## REQUIREMENT
Identify all lines in the data containing the string "negb". Copy them out.

-- RECORDS FOR THE TASK follows --

(** The text a part contributes: its [text], when the part carries no
    [inlineData] and the text is not empty. *)
Definition text_only (p : Part) : option string :=
  match inlineData p, part_text p with
  | None, Some t => if String.eqb t EmptyString then None else Some t
  | _, _ => None
  end.

(** The last such text among the parts. *)
Definition last_text (ps : list Part) : option string :=
  last (omap text_only ps).

End GeminiService.

(** ** The UI controller *)

Module App.
Import JS.
Import GeminiService (GenerationResult, imageBase64, text).

(** *** Strings
    The characters of a string stand for code units below 256; of
    JavaScript's white space these are TAB, LF, VT, FF, CR, SP and NBSP. *)

Definition isWhiteSpace (c : ascii) : bool :=
  let n := nat_of_ascii c in
  ((9 <=? n)%nat && (n <=? 13)%nat) || (n =? 32)%nat || (n =? 160)%nat.

Fixpoint trimStart (s : string) : string :=
  match s with
  | EmptyString => EmptyString
  | String c rest => if isWhiteSpace c then trimStart rest else s
  end.

Fixpoint trimEnd (s : string) : string :=
  match s with
  | EmptyString => EmptyString
  | String c rest =>
      match trimEnd rest with
      | EmptyString => if isWhiteSpace c then EmptyString else String c EmptyString
      | kept => String c kept
      end
  end.

(** [s.trim()] *)
Definition trim (s : string) : string := trimEnd (trimStart s).

Definition comma : ascii := ascii_of_nat 44.

Fixpoint after_comma (s : string) : option string :=
  match s with
  | EmptyString => None
  | String c rest => if Ascii.eqb c comma then Some rest else after_comma rest
  end.

Fixpoint until_comma (s : string) : string :=
  match s with
  | EmptyString => EmptyString
  | String c rest =>
      if Ascii.eqb c comma then EmptyString else String c (until_comma rest)
  end.

(** [s.split(',')[1]]: the text between the first comma and the next one;
    [undefined] when [s] has no comma. *)
Definition split_comma_1 (s : string) : option string :=
  until_comma <$> after_comma s.

(** *** Files and the component's state *)

(** What [FileReader.readAsDataURL] ends with for a file: a load with a
    string result, a load with a result that is not a string, or an error
    event. *)
Inductive ReadResult : Type :=
| Loaded (dataURL : string)
| LoadedNotString
| ReadFailed.

Record File : Type := {
  type : string;
  readAsDataURL : ReadResult
}.

Record ImageState : Type := {
  preview : string;
  file : File
}.

Record AppState : Type := {
  personImage : option ImageState;
  clothingImage : option ImageState;
  resultImage : option string;
  isLoading : bool;
  isRefining : bool;
  error : option string;
  refinePrompt : string
}.

(** The generation client as the component imports it. An image argument is
    [None] where the component passes [undefined]. *)
Record Client : Type := {
  performVirtualTryOn :
    option string -> option string -> string -> string -> Thrown + GenerationResult;
  refineImage :
    option string -> string -> string -> Thrown + GenerationResult
}.

(** *** What an action does, step by step *)

Inductive Effect : Type :=
| setPersonImage (v : option ImageState)
| setClothingImage (v : option ImageState)
| setResultImage (v : option string)
| setIsLoading (v : bool)
| setIsRefining (v : bool)
| setError (v : option string)
| setRefinePrompt (v : string)
| read_file (f : File)
| call_performVirtualTryOn
    (personBase64 clothingBase64 : option string) (personMime clothingMime : string)
| call_refineImage (image : option string) (mime prompt : string)
| console_error (msg : string).

(** The state after one state setter; the other effects leave it as it is. *)
Definition apply_effect (s : AppState) (e : Effect) : AppState :=
  match e with
  | setPersonImage v =>
      {| personImage := v; clothingImage := clothingImage s;
         resultImage := resultImage s; isLoading := isLoading s;
         isRefining := isRefining s; error := error s;
         refinePrompt := refinePrompt s |}
  | setClothingImage v =>
      {| personImage := personImage s; clothingImage := v;
         resultImage := resultImage s; isLoading := isLoading s;
         isRefining := isRefining s; error := error s;
         refinePrompt := refinePrompt s |}
  | setResultImage v =>
      {| personImage := personImage s; clothingImage := clothingImage s;
         resultImage := v; isLoading := isLoading s;
         isRefining := isRefining s; error := error s;
         refinePrompt := refinePrompt s |}
  | setIsLoading v =>
      {| personImage := personImage s; clothingImage := clothingImage s;
         resultImage := resultImage s; isLoading := v;
         isRefining := isRefining s; error := error s;
         refinePrompt := refinePrompt s |}
  | setIsRefining v =>
      {| personImage := personImage s; clothingImage := clothingImage s;
         resultImage := resultImage s; isLoading := isLoading s;
         isRefining := v; error := error s;
         refinePrompt := refinePrompt s |}
  | setError v =>
      {| personImage := personImage s; clothingImage := clothingImage s;
         resultImage := resultImage s; isLoading := isLoading s;
         isRefining := isRefining s; error := v;
         refinePrompt := refinePrompt s |}
  | setRefinePrompt v =>
      {| personImage := personImage s; clothingImage := clothingImage s;
         resultImage := resultImage s; isLoading := isLoading s;
         isRefining := isRefining s; error := error s;
         refinePrompt := v |}
  | read_file _ | call_performVirtualTryOn _ _ _ _
  | call_refineImage _ _ _ | console_error _ => s
  end.

Definition apply_effects (s : AppState) (es : list Effect) : AppState :=
  fold_left apply_effect es s.

(** Whether an effect reaches the generation client (and through it the
    network). *)
Definition is_client_call (e : Effect) : bool :=
  match e with
  | call_performVirtualTryOn _ _ _ _ | call_refineImage _ _ _ => true
  | _ => false
  end.

(** Whether an effect sets the loading flag. *)
Definition sets_loading (e : Effect) : bool :=
  match e with
  | setIsLoading _ => true
  | _ => false
  end.

(** *** A writer and exception monad for the body of an action *)

Definition W (A : Type) : Type := list Effect * (Thrown + A).

Definition ret {A : Type} (a : A) : W A := ([], inr a).

Definition throw {A : Type} (err : Thrown) : W A := ([], inl err).

Definition emit (e : Effect) : W unit := ([e], inr tt).

Definition bind {A B : Type} (c : W A) (k : A -> W B) : W B :=
  match c with
  | (es, inr a) => let (es', r) := k a in ((es ++ es')%list, r)
  | (es, inl err) => (es, inl err)
  end.

(** [try { c } catch (err) { h err } finally { f }] *)
Definition try_catch_finally (c : W unit) (h : Thrown -> W unit) (f : W unit)
  : W unit :=
  let caught :=
    match c with
    | (es, inr a) => (es, inr a)
    | (es, inl err) => let (es', r) := h err in ((es ++ es')%list, r)
    end in
  match caught, f with
  | (es, r), (es', inr _) => ((es ++ es')%list, r)
  | (es, _), (es', inl err) => ((es ++ es')%list, inl err)
  end.

Declare Scope action_scope.
Delimit Scope action_scope with action.
Notation "'let*' x ':=' c 'in' k" := (bind c (fun x => k))
  (at level 10, x name, c at level 100, k at level 200) : action_scope.
Notation "c ';;;' k" := (bind c (fun _ => k))
  (at level 100, k at level 200, right associativity) : action_scope.

(** [await] on a promise of known outcome. *)
Definition await {A : Type} (outcome : Thrown + A) : W A := ([], outcome).

(** [toBase64(file)] *)
Definition toBase64 (f : File) : W (option string) :=
  (emit (read_file f) ;;;
   match readAsDataURL f with
   | Loaded dataURL => ret (split_comma_1 dataURL)
   | LoadedNotString => throw (ErrorObject "Error" "Failed to read file as base64")
   | ReadFailed => throw OtherValue
   end)%action.

(** [err instanceof Error ? err.message : "An unknown error occurred."] *)
Definition errorMessage (err : Thrown) : string :=
  match err with
  | ErrorObject _ m => m
  | OtherValue => "An unknown error occurred."
  end.

Definition png_data_url (base64 : string) : string :=
  "data:image/png;base64," +:+ base64.

Definition handleVirtualTryOn (client : Client) (s : AppState) : W unit :=
  (match file <$> personImage s, file <$> clothingImage s with
   | Some personFile, Some clothingFile =>
       emit (setIsLoading true) ;;;
       emit (setError None) ;;;
       emit (setResultImage None) ;;;
       try_catch_finally
         (let* personBase64 := toBase64 personFile in
          let* clothingBase64 := toBase64 clothingFile in
          emit (call_performVirtualTryOn personBase64 clothingBase64
                  (type personFile) (type clothingFile)) ;;;
          let* result :=
            await (performVirtualTryOn client personBase64 clothingBase64
                     (type personFile) (type clothingFile)) in
          if truthy (imageBase64 result) then
            emit (setResultImage (Some (png_data_url (str (imageBase64 result)))))
          else
            throw (ErrorObject "Error"
              "The AI model did not return an image. Please try again with different images."))
         (fun err =>
            emit (console_error (errorMessage err)) ;;;
            emit (setError (Some ("Failed to generate image: " +:+ errorMessage err))))
         (emit (setIsLoading false))
   | _, _ =>
       emit (setError (Some "Please upload both a person and a clothing image."))
   end)%action.

Definition handleRefine (client : Client) (s : AppState) : W unit :=
  (if negb (truthy (resultImage s))
      || negb (truthy (Some (trim (refinePrompt s)))) then
     emit (setError (Some "Cannot refine without a result image and a prompt."))
   else
     emit (setIsRefining true) ;;;
     emit (setError None) ;;;
     try_catch_finally
       (let currentImageBase64 := split_comma_1 (str (resultImage s)) in
        emit (call_refineImage currentImageBase64 "image/png" (refinePrompt s)) ;;;
        let* result :=
          await (refineImage client currentImageBase64 "image/png"
                   (refinePrompt s)) in
        if truthy (imageBase64 result) then
          emit (setResultImage (Some (png_data_url (str (imageBase64 result))))) ;;;
          emit (setRefinePrompt EmptyString)
        else
          throw (ErrorObject "Error" "The AI model did not return a refined image."))
       (fun err =>
          emit (console_error (errorMessage err)) ;;;
          emit (setError (Some ("Failed to refine image: " +:+ errorMessage err))))
       (emit (setIsRefining false))
   )%action.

-- RECORDS FOR THE TASK concluded --

## THE COMPLETED TASK
  (if negb (truthy (resultImage s))
      || negb (truthy (Some (trim (refinePrompt s)))) then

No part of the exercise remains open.